● **TASK REQUIREMENTS**: Of all the lines below, output only those starting at the one with "apply fs_append_Ok in Ha as" and ending at the one with "replay (t +:+", both ends included, exactly as written.

--- START ---

Lemma put_session_Ok s session ts w q s' w' :
  put_session s session ts w = (Ok q, s', w') ->
  exists line, print_record q ts session = Ok line /\ q = log_next_seq s /\ q + 1 <= u64_max /\
    log_text (log_path s) w' = log_text (log_path s) w +:+ (line +:+ newline) /\
    s' = {| log_path := log_path s; log_next_seq := q + 1; index := put_and_evict session ts (index s) |}.
Proof.
  unfold put_session, u64_checked_add. destruct (Z.leb_spec (log_next_seq s + 1) u64_max); [|done].
  destruct (print_record _ _ _) as [line|] eqn:Hl; [|done].
  destruct (fs_append _ _ w) as [[[]|] w1] eqn:Ha; [|done]. intros [= <- <- <-].
  apply fs_append_Ok in Ha as [Ha _]. by exists line.
Qed.

Lemma replay_append t lines seq ts s l :
  complete t lines -> is_u64 seq -> is_u64 ts -> fits s -> seq < u64_max -> print_record seq ts s = Ok l ->
  complete (t +:+ l +:+ newline) (lines ++ [l]) /\
  replay (t +:+ l +:+ newline) =
  (Z.max (replay t).1 (seq + 1), if replay_accepts s then index_insert s (replay t).2 else (replay t).2).
Proof.
  intros Ht Hq Hts Hs Hmax Hp. destruct (log_line _ _ _ _ Hp) as (Hnl & _).
  pose proof (complete_line t lines l Ht Hnl) as Hc. split; [done|].
  rewrite (replay_complete _ _ Hc), (replay_complete _ _ Ht), fold_left_app. cbn [fold_left].
  destruct (fold_left _ _ _) as [n ix]. by apply (replay_record n ix seq ts).
Qed.
End durability.

(** A stored session survives a restart: when the log is a sequence of
    finished lines numbered below the next number, a successful put appends a
    finished line with that number, and replaying the log afterwards gives what
    it gave before with the session added, so the log stays ready for the next
    put. *)
Theorem put_session_durable `{Digest, Base64, LogCodec} (fits : AttestedSession -> Prop) `{!LogCodecLaws fits}
    s session ts w q s' w' :
  log_ready s w -> is_u64 (log_next_seq s) -> is_u64 ts -> fits session -> replay_accepts session = true ->
  put_session s session ts w = (Ok q, s', w') ->
  q = log_next_seq s /\ log_ready s' w' /\
  replay (log_text (log_path s) w') = (q + 1, index_insert session (replay (log_text (log_path s) w)).2).
Proof.
  intros [[lines Hc] Hseq] Hu Hts Hfits Hacc (line & Hp & -> & Hmax & Hlog & ->)%put_session_Ok.
  destruct (replay_append fits _ _ _ _ _ _ Hc Hu Hts Hfits ltac:(lia) Hp) as [Hc' Hr].
  rewrite Hacc, Z.max_r in Hr by lia. split; [done|]. unfold log_ready. cbn [log_path log_next_seq].
  rewrite Hlog, Hr. split; [|done]. split; [by eexists|cbn; lia].
Qed.

(** A line cut short by a failed write swallows the next session: when the
    bytes left behind make the next line unreadable, a later put reports
    success, and a restart replays the log without its session. *)
Theorem torn_append_swallows_next `{Digest, Base64, LogCodec} (fits : AttestedSession -> Prop) `{!LogCodecLaws fits}
    s session ts w q s' w' t lines frag line :
  complete t lines -> log_text (log_path s) w = t +:+ frag ->
  print_record (log_next_seq s) ts session = Ok line ->
  string_forallb (fun c => negb (Ascii.eqb c "010")) frag = true ->
  parse_record (trim_ascii (frag +:+ line)) = None ->
  put_session s session ts w = (Ok q, s', w') ->
  replay (log_text (log_path s) w') = replay t /\ s' <> s.
Proof.
  intros Hc Ht Hp Hfrag Hbad (line' & Hp' & -> & Hmax & Hlog & ->)%put_session_Ok.
  rewrite Hp in Hp'. injection Hp' as <-. destruct (log_line _ _ _ _ Hp) as (Hnl & _). split.
  - assert (Hc' : complete (t +:+ (frag +:+ line) +:+ newline) (lines ++ [frag +:+ line])).
    { apply complete_line; [done|]. by rewrite string_forallb_app, Hfrag, Hnl. }
    rewrite Hlog, Ht. rewrite !string_app_assoc in *.
    rewrite (replay_complete _ _ Hc'), (replay_complete _ _ Hc), fold_left_app. cbn [fold_left].
    unfold replay_line. destruct (fold_left _ _ _) as [n ix]. rewrite Hbad. by destruct (String.eqb _ _).
  - intros E. apply (f_equal log_next_seq) in E. cbn in E. lia.
Qed.

(** ** Compaction *)

Lemma index_wf_ext ix1 ix2 : index_wf ix1 -> index_wf ix2 -> by_id ix1 = by_id ix2 -> ix1 = ix2.
Proof.
  intros [_ H1 B1] [_ H2 B2] E. destruct ix1 as [m1 x1], ix2 as [m2 x2]. cbn in *. subst m2. f_equal.
  assert (Hh : forall t id, hinted x1 t id <-> hinted x2 t id) by (intros; by rewrite H1, H2).
  assert (Hsub : forall x y, (forall t id, hinted x t id <-> hinted y t id) -> no_empty x ->
            forall t ids, x !! t = Some ids -> y !! t = Some ids).
  { intros x y Hxy Bx t ids Ht. destruct (decide (ids = ∅)) as [->|Hne]; [by destruct (Bx t)|].
    apply set_choose_L in Hne as [id Hid]. destruct (proj1 (Hxy t id)) as (ids' & Ht' & Hid'); [by exists ids|].
    rewrite Ht'. f_equal. apply set_eq. intros z. split; intros Hz.
    - destruct (proj2 (Hxy t z)) as (? & ? & ?); [by exists ids'|]. by simplify_eq.
    - destruct (proj1 (Hxy t z)) as (? & ? & ?); [by exists ids|]. by simplify_eq. }
  apply map_eq. intros t. apply option_eq. intros ids. split; apply Hsub; done.
Qed.

(** Inserting sessions with distinct ids one after the other. *)
Lemma insert_all_lookup l ix :
  index_wf ix -> NoDup (map session_id l) ->
  index_wf (fold_left (fun ix s => index_insert s ix) l ix) /\
  forall id, by_id (fold_left (fun ix s => index_insert s ix) l ix) !! id =
    match find (fun s => String.eqb (session_id s) id) l with
    | Some s => Some s
    | None => by_id ix !! id
    end.
Proof.
  revert ix. induction l as [|s l IH]; intros ix Hwf Hnd; cbn; [done|].
  apply NoDup_cons in Hnd as [Hs Hl]. destruct (IH (index_insert s ix)) as [Hwf' Hlook]; [by apply index_insert_wf|done|].
  split; [done|]. intros id. rewrite Hlook, index_insert_eq by done. cbn.
  destruct (String.eqb_spec (session_id s) id) as [<-|Hne].
  - destruct (find _ l) as [s'|] eqn:Hf; [|by rewrite lookup_insert_eq].
    apply find_some in Hf as [Hin E%String.eqb_eq]. destruct Hs. rewrite <- E.
    apply list_elem_of_fmap_2. by apply list_elem_of_In.
  - by rewrite lookup_insert_ne.
Qed.

Lemma insert_all_values m ix :
  (forall id s, m !! id = Some s -> session_id s = id) -> by_id ix = m -> index_wf ix ->
  fold_left (fun ix s => index_insert s ix) (values m) index_default = ix.
Proof.
  intros Hid <- Hwf. destruct (insert_all_lookup (values (by_id ix)) index_default) as [Hwf' Hl];
    [exact index_default_wf|by apply values_ids|].
  apply index_wf_ext; [done..|]. apply map_eq. intros id. rewrite Hl. cbn.
  destruct (find _ _) as [s|] eqn:Hf.
  - apply find_some in Hf as [Hin E%String.eqb_eq]. apply list_elem_of_In, values_elem in Hin as [id' Hin].
    rewrite <- E. by rewrite (Hid id' s Hin), Hin.
  - destruct (by_id ix !! id) as [s|] eqn:Hs; [|done].
    assert (Hin : s ∈ values (by_id ix)) by (apply values_elem; by exists id).
    apply list_elem_of_In in Hin. apply (find_none _ _ Hf) in Hin. rewrite (Hid id s Hs) in Hin.
    by rewrite String.eqb_refl in Hin.
Qed.

Section compaction.
Context `{Digest, Base64, LogCodec} (fits : AttestedSession -> Prop) `{!LogCodecLaws fits}.

(** Writing the live sessions extends the log by records that replay to them. *)
Lemma write_records_replay tmp now live seq t lines w r w' :
  write_records tmp now seq live w = (Ok r, w') ->
  log_text tmp w = t -> complete t lines -> (replay t).1 = seq ->
  0 <= seq -> seq + Z.of_nat (length live) <= u64_max -> is_u64 now ->
  Forall (fun s => fits s /\ replay_accepts s = true) live ->
  replay (log_text tmp w') =
    (seq + Z.of_nat (length live), fold_left (fun ix s => index_insert s ix) live (replay t).2).
Proof.
  intros Hw Ht Hc Hseq Hpos Hmax Hnow HF. revert seq t lines w Hw Ht Hc Hseq Hpos Hmax.
  induction HF as [|s live [Hs Ha] _ IH]; intros seq t lines w Hw Ht Hc Hseq Hpos Hmax; cbn in Hw.
  - injection Hw as _ <-. rewrite Ht. cbn. rewrite Z.add_0_r, <- Hseq. by destruct (replay t).
  - unfold mbind, io_bind, io_of_result in Hw. destruct (print_record seq now s) as [line|] eqn:Hp; [|done].
    cbn [map_err] in Hw. destruct (fs_append _ _ w) as [[u|] w1] eqn:Hap; [|done].
    apply fs_append_Ok in Hap as [Hap _]. rewrite Ht in Hap. cbn [length] in Hmax.
    destruct (replay_append fits t lines seq now s line Hc) as [Hc1 Hr1];
      [unfold is_u64; lia|done|done|lia|done|].
    rewrite Ha, Z.max_r in Hr1 by lia.
    rewrite (IH (seq + 1) (t +:+ line +:+ newline) (lines ++ [line]) w1);
      [|done|done|done|by rewrite Hr1|lia|lia].
    rewrite Hr1. cbn [snd fold_left length]. f_equal. lia.
Qed.
End compaction.

Lemma jsonl_tmp_neq p : with_extension p "jsonl.tmp" <> p.
Proof.
  apply with_extension_neq. cbn. set_solver.
Qed.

--- END ---

● **YOUR SOLUTION**:
  apply fs_append_Ok in Ha as [Ha _]. by exists line.
Qed.

Lemma replay_append t lines seq ts s l :
  complete t lines -> is_u64 seq -> is_u64 ts -> fits s -> seq < u64_max -> print_record seq ts s = Ok l ->
  complete (t +:+ l +:+ newline) (lines ++ [l]) /\
  replay (t +:+ l +:+ newline) =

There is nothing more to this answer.